▸ **What is being asked**: Within the listing below, the lines to output run from the one containing "argument and of a placeholder vertex. *)" through the one containing "Definition IntStack : Type := list Z."; copy them exactly and nothing else.

Content starts

(** C10: when [New] succeeds, the manager of the returned operator is the one
  built by the only manager-construction call of the run, and the options of
  that call disable the cache for the list Contour, GatewayClass, Gateway,
  CustomResourceDefinition: four distinct objects, and an object is in the
  list exactly when it is one of the four. *)
Theorem New_uncached_objects
    (op : Operator Manager client_Client meta_RESTMapper logr_Logger) :
  fst result = Some op ->
  exists o rest,
    calls = CallNewManager Manager cliCfg o :: rest /\
    existsb (@is_CallNewManager _ _ _) rest = false /\
    controller_runtime_NewManager w cliCfg o = inl (op_manager op) /\
    manager.ClientDisableCacheFor o =
      [ operatorv1alpha1.Contour; gatewayv1alpha1.GatewayClass;
        gatewayv1alpha1.Gateway; apiextensionsv1.CustomResourceDefinition ] /\
    NoDup (manager.ClientDisableCacheFor o) /\
    length (manager.ClientDisableCacheFor o) = 4 /\
    (forall x, In x (manager.ClientDisableCacheFor o) <->
               x = operatorv1alpha1.Contour \/
               x = gatewayv1alpha1.GatewayClass \/
               x = gatewayv1alpha1.Gateway \/
               x = apiextensionsv1.CustomResourceDefinition).
Proof.
  intros Hop.
  destruct New_cases as [[e' H] | [(mgr & e' & H1 & H2) |
    [(mgr & c & e' & H1 & H2 & H3) | (mgr & c & rm & H1 & H2 & H3)]]].
  - destruct (New_manager_failed H) as [R _].
    rewrite R in Hop. discriminate Hop.
  - destruct (New_controller_failed H1 H2) as [R _].
    rewrite R in Hop. discriminate Hop.
  - destruct (New_discovery_failed H1 H2 H3) as [R _].
    rewrite R in Hop. discriminate Hop.
  - destruct (New_succeeded H1 H2 H3) as [R L].
    rewrite R in Hop. simpl in Hop. injection Hop as <-.
    exists opts, [callController mgr; callDiscovery].
    split; [ exact L | ].
    split; [ reflexivity | ].
    split; [ exact H1 | ].
    split; [ reflexivity | ].
    split.
    { repeat constructor; simpl; intuition discriminate. }
    split; [ reflexivity | ].
    intros x. simpl. intuition.
Qed.

End NewFacts.


(* ===================================================================== *)
(** ** Facts about Operator.Start *)
(* ===================================================================== *)

Lemma returns_of_app (a b : list Start.event) :
  Start.returns_of (a ++ b) = (Start.returns_of a ++ Start.returns_of b)%list.
Proof.
  induction a as [| ev a IH]; simpl.
  - reflexivity.
  - destruct ev; simpl; rewrite IH; reflexivity.
Qed.
(** X9.  A request of neither image nor audio intent never touches the
    cache.  When its history is an array or a string, it makes exactly
    one call upstream, a completion over the last entries of the history
    and the prompt, with no system message, and a completion with content
    is returned as it came, in a text envelope with status 200.  When its
    history is any other JSON value ([null], a boolean, a number, an
    object), [slice] throws: no call goes upstream and the answer is an
    error body with status 500. *)
Theorem text_intent_makes_one_completion_or_none
    (openai : Provider) (req : Request) (σ : Server) (form : FormData)
    (prompt : jsstring) :
  accepted σ req form prompt ->
  isImageRequest prompt = false ->
  isAudioRequest prompt = false ->
  let history := history_value (history form) in
  let request := text_request history prompt in
  let answer := chat_reply openai (upstream σ) request in
  let run := POST openai req σ in
  responseCache run.2 = responseCache σ
  /\ (sliceable history ->
      exchanged σ run.2
      = [{| call := chat_completions_create request;
            raised := raised_by answer |}]
      /\ (forall c reply,
            answer = Return (Some (c :: reply)) ->
            run.1 = Return {| status := 200;
                              body := body_envelope
                                        {| type := text; content := c :: reply;
                                           url := None |} |}))
  /\ (~ sliceable history ->
      exchanged σ run.2 = []
      /\ exists message,
           run.1 = Return {| status := 500; body := body_error message |}).
Proof.
  intros Haccepted Himage Haudio. simpl.
  destruct (POST_accepted_result openai req σ form prompt Haccepted)
    as [-> Hsame].
  rewrite <- (exchanged_same_upstream _ _ _ Hsame).
  destruct Hsame as (_ & <- & _ & _).
  pose proof (first_request_text (history_value (history form)) prompt
                Himage Haudio) as Hfirst.
  destruct (sliceable_or_not (history_value (history form)))
    as [Hslice | Hslice].
  2: { destruct (generateText_unsliceable openai prompt _ σ Hslice)
         as (message & ->). simpl.
       split; [reflexivity|]. split; [done|]. intros _.
       split; [unfold exchanged; simpl; apply drop_all|].
       exists message. reflexivity. }
  assert (forall P Q R : Prop, P -> Q -> P /\ (sliceable (history_value (history form)) -> Q) /\ (~ sliceable (history_value (history form)) -> R)) as Hcut
    by (intros P Q R HP HQ; split; [done|]; split; [done|]; intros []; done).
  destruct (chat_reply openai (upstream σ)
              (text_request (history_value (history form)) prompt))
    as [[[|c reply]|]|error] eqn:Hchat; rewrite <- Hfirst in Hchat.
  - rewrite (generateText_first_reply_empty _ _ _ _ _ Hslice Hchat) by tauto.
    rewrite Hfirst. simpl. apply Hcut; [done|].
    split; [now apply exchanged_one | done].
  - rewrite Hfirst in Hchat.
    rewrite (generateText_text_flow _ _ _ _ _ _ Hslice Himage Haudio Hchat).
    simpl. apply Hcut; [done|]. split; [now apply exchanged_one|].
    now intros ? ? [= <- <-].
  - rewrite (generateText_first_reply_empty _ _ _ _ _ Hslice Hchat) by tauto.
    rewrite Hfirst. simpl. apply Hcut; [done|].
    split; [now apply exchanged_one | done].
  - rewrite (generateText_first_reply_throws _ _ _ _ _ Hslice Hchat).
    rewrite Himage, Haudio, Hfirst. simpl.
    destruct (APIError_with_code error _); simpl;
      (apply Hcut; [done|]); (split; [now apply exchanged_one | done]).
Qed.
(** * dag-map: a topologically ordered map

    Shallow embedding of [src/dag-map.js] (classes [DAG], [Vertices] and
    [IntStack]) and proofs of the properties its specification states.

    Modelling conventions.
    - A vertex object is the record [Vertex]; its array-like part
      ([length] and the numbered slots holding predecessor indices) is the
      list [incoming].
    - The [Vertices] object is the record [Vertices]: the numbered slots
      are the list [table] (so [this.length] is [length (table s)]) and the
      three [IntStack]s are lists of integers.
    - A reference to a vertex object is its position in [table]: vertex
      objects are created once, stored at [this[l]] and never replaced, so
      two references are aliases exactly when the positions agree, and a
      mutation through one reference is seen through the other.
    - A JavaScript [throw] leaves the mutations made so far in place, so a
      thrown error is returned together with the store as it was left
      ([Throw]).  Reading a property of [undefined] and popping an empty
      stack are reported as [Fault]; the loop of [visit] runs on a bound,
      and [OutOfFuel] reports that the bound was too small.  The theorems
      show that neither happens on a store built through the interface.
    - The coercions [x | 0] are applied to array lengths and to table
      indices (or their complements) only; they are the identity below
      2^31 and are not written out.
    - Keys are strings; the only falsy string is the empty one, and a
      missing key takes the same branches as the empty string.  Values
      are opaque: only [undefined], the value of an omitted argument, is
      told apart.  The visitor passed to [each] is an observer: a
      traversal is modelled by the list of [(key, value)] pairs the
      visitor is called with. *)

From Stdlib Require Import ZArith List String Bool Arith Lia Relations Permutation.
Import ListNotations.
Local Open Scope string_scope.

(** ** Data model *)

(** The payloads stored in the map; [undefined] is the value of an omitted
    argument and of a placeholder vertex. *)
Inductive value : Type :=
| undefined
| number (z : Z)
| text (t : string).

Record Vertex : Type := mkVertex {
  idx : nat;
  key : string;
  val : value;
  out : bool;
  flag : bool;
  incoming : list nat
}.

(** [IntStack]: the head of the list is the top of the stack, i.e. slot
    [length - 1] of the object; the last element is slot [0]. *)
Definition IntStack : Type := list Z.

Definition push (n : Z) (st : IntStack) : IntStack := n :: st.

(** [pop] on an empty stack would leave the object with length [-1]; the
    model reports it with [None]. *)
Definition pop (st : IntStack) : option (Z * IntStack) :=
  match st with
  | [] => None
  | n :: st' => Some (n, st')
  end.

Record Vertices : Type := mkVertices {
  table : list Vertex;
  stack : IntStack;
  path : IntStack;
  result : IntStack
}.

(** [new Vertices()] *)
Definition empty : Vertices := mkVertices [] [] [] [].

Definition with_table (t : list Vertex) (s : Vertices) : Vertices :=
  mkVertices t (stack s) (path s) (result s).
Definition with_stack (st : IntStack) (s : Vertices) : Vertices :=
  mkVertices (table s) st (path s) (result s).
Definition with_path (p : IntStack) (s : Vertices) : Vertices :=
  mkVertices (table s) (stack s) p (result s).
Definition with_result (r : IntStack) (s : Vertices) : Vertices :=
  mkVertices (table s) (stack s) (path s) r.

(** In-place update of the vertex object stored at position [i]. *)
Fixpoint upd (i : nat) (f : Vertex -> Vertex) (t : list Vertex) : list Vertex :=
  match t, i with
  | [], _ => []
  | v :: t', O => f v :: t'
  | v :: t', S i' => v :: upd i' f t'
  end.

Definition set_val (x : value) (v : Vertex) : Vertex :=
  mkVertex (idx v) (key v) x (out v) (flag v) (incoming v).
Definition set_out (b : bool) (v : Vertex) : Vertex :=
  mkVertex (idx v) (key v) (val v) b (flag v) (incoming v).
Definition set_flag (b : bool) (v : Vertex) : Vertex :=
  mkVertex (idx v) (key v) (val v) (out v) b (incoming v).
Definition append_incoming (n : nat) (v : Vertex) : Vertex :=
  mkVertex (idx v) (key v) (val v) (out v) (flag v) (incoming v ++ [n]).

(** ** Outcomes of a call *)

Inductive outcome (A : Type) : Type :=
| Ret (a : A) (s : Vertices)           (* normal return *)
| Throw (msg : string) (s : Vertices)  (* [throw new Error(msg)] *)
| Fault                                (* a property of [undefined] is read,
                                          or an empty stack is popped *)
| OutOfFuel.                           (* the loop bound was exhausted *)
Arguments Ret {A} a s.
Arguments Throw {A} msg s.
Arguments Fault {A}.
Arguments OutOfFuel {A}.
(** * Nullable: a generic optional value with JSON, YAML and database adapters

    A shallow embedding of [nullable.go] (package [nullable]) and the proofs
    of the properties stated about it.

    Layout of the development:
    - [GoRuntime]: the part of the Go runtime the package relies on
      (interface values, [reflect] kinds and types, errors, [int64]
      conversion);
    - [NullablePkg]: the package itself, function by function;
    - [Instances]: concrete payload types ([int], [uint], [uint8],
      [uint64], [string], [*bool], [any], and the [TestStruct] of the test
      file) and the program of the test file;
    - [NullableSpec]: the properties. *)

From Stdlib Require Import ZArith Bool List String Ascii Lia.
From Stdlib Require Import Strings.Byte DecimalString.
From ExtLib Require Import Structures.Monad Structures.MonadState.
From ExtLib Require Import Data.Monads.StateMonad.
Import ListNotations.
Import MonadNotation.
Local Open Scope monad_scope.
Local Open Scope string_scope.
Local Open Scope Z_scope.
Set Warnings "-register-all".

(* ===================================================================== *)
(** ** The Go runtime, as far as the package uses it *)
(* ===================================================================== *)

Module GoRuntime.

(** [reflect.Kind], in the order of the [reflect] package. *)
Inductive Kind : Type :=
  | Invalid | Bool
  | Int | Int8 | Int16 | Int32 | Int64
  | Uint | Uint8 | Uint16 | Uint32 | Uint64 | Uintptr
  | Float32 | Float64 | Complex64 | Complex128
  | Array | Chan | Func | Interface | Map | Pointer | Slice
  | String | Struct | UnsafePointer.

Content ends

▸ **Expected answer**:
    argument and of a placeholder vertex. *)
Inductive value : Type :=
| undefined
| number (z : Z)
| text (t : string).

Record Vertex : Type := mkVertex {
  idx : nat;
  key : string;
  val : value;
  out : bool;
  flag : bool;
  incoming : list nat
}.

(** [IntStack]: the head of the list is the top of the stack, i.e. slot
    [length - 1] of the object; the last element is slot [0]. *)
Definition IntStack : Type := list Z.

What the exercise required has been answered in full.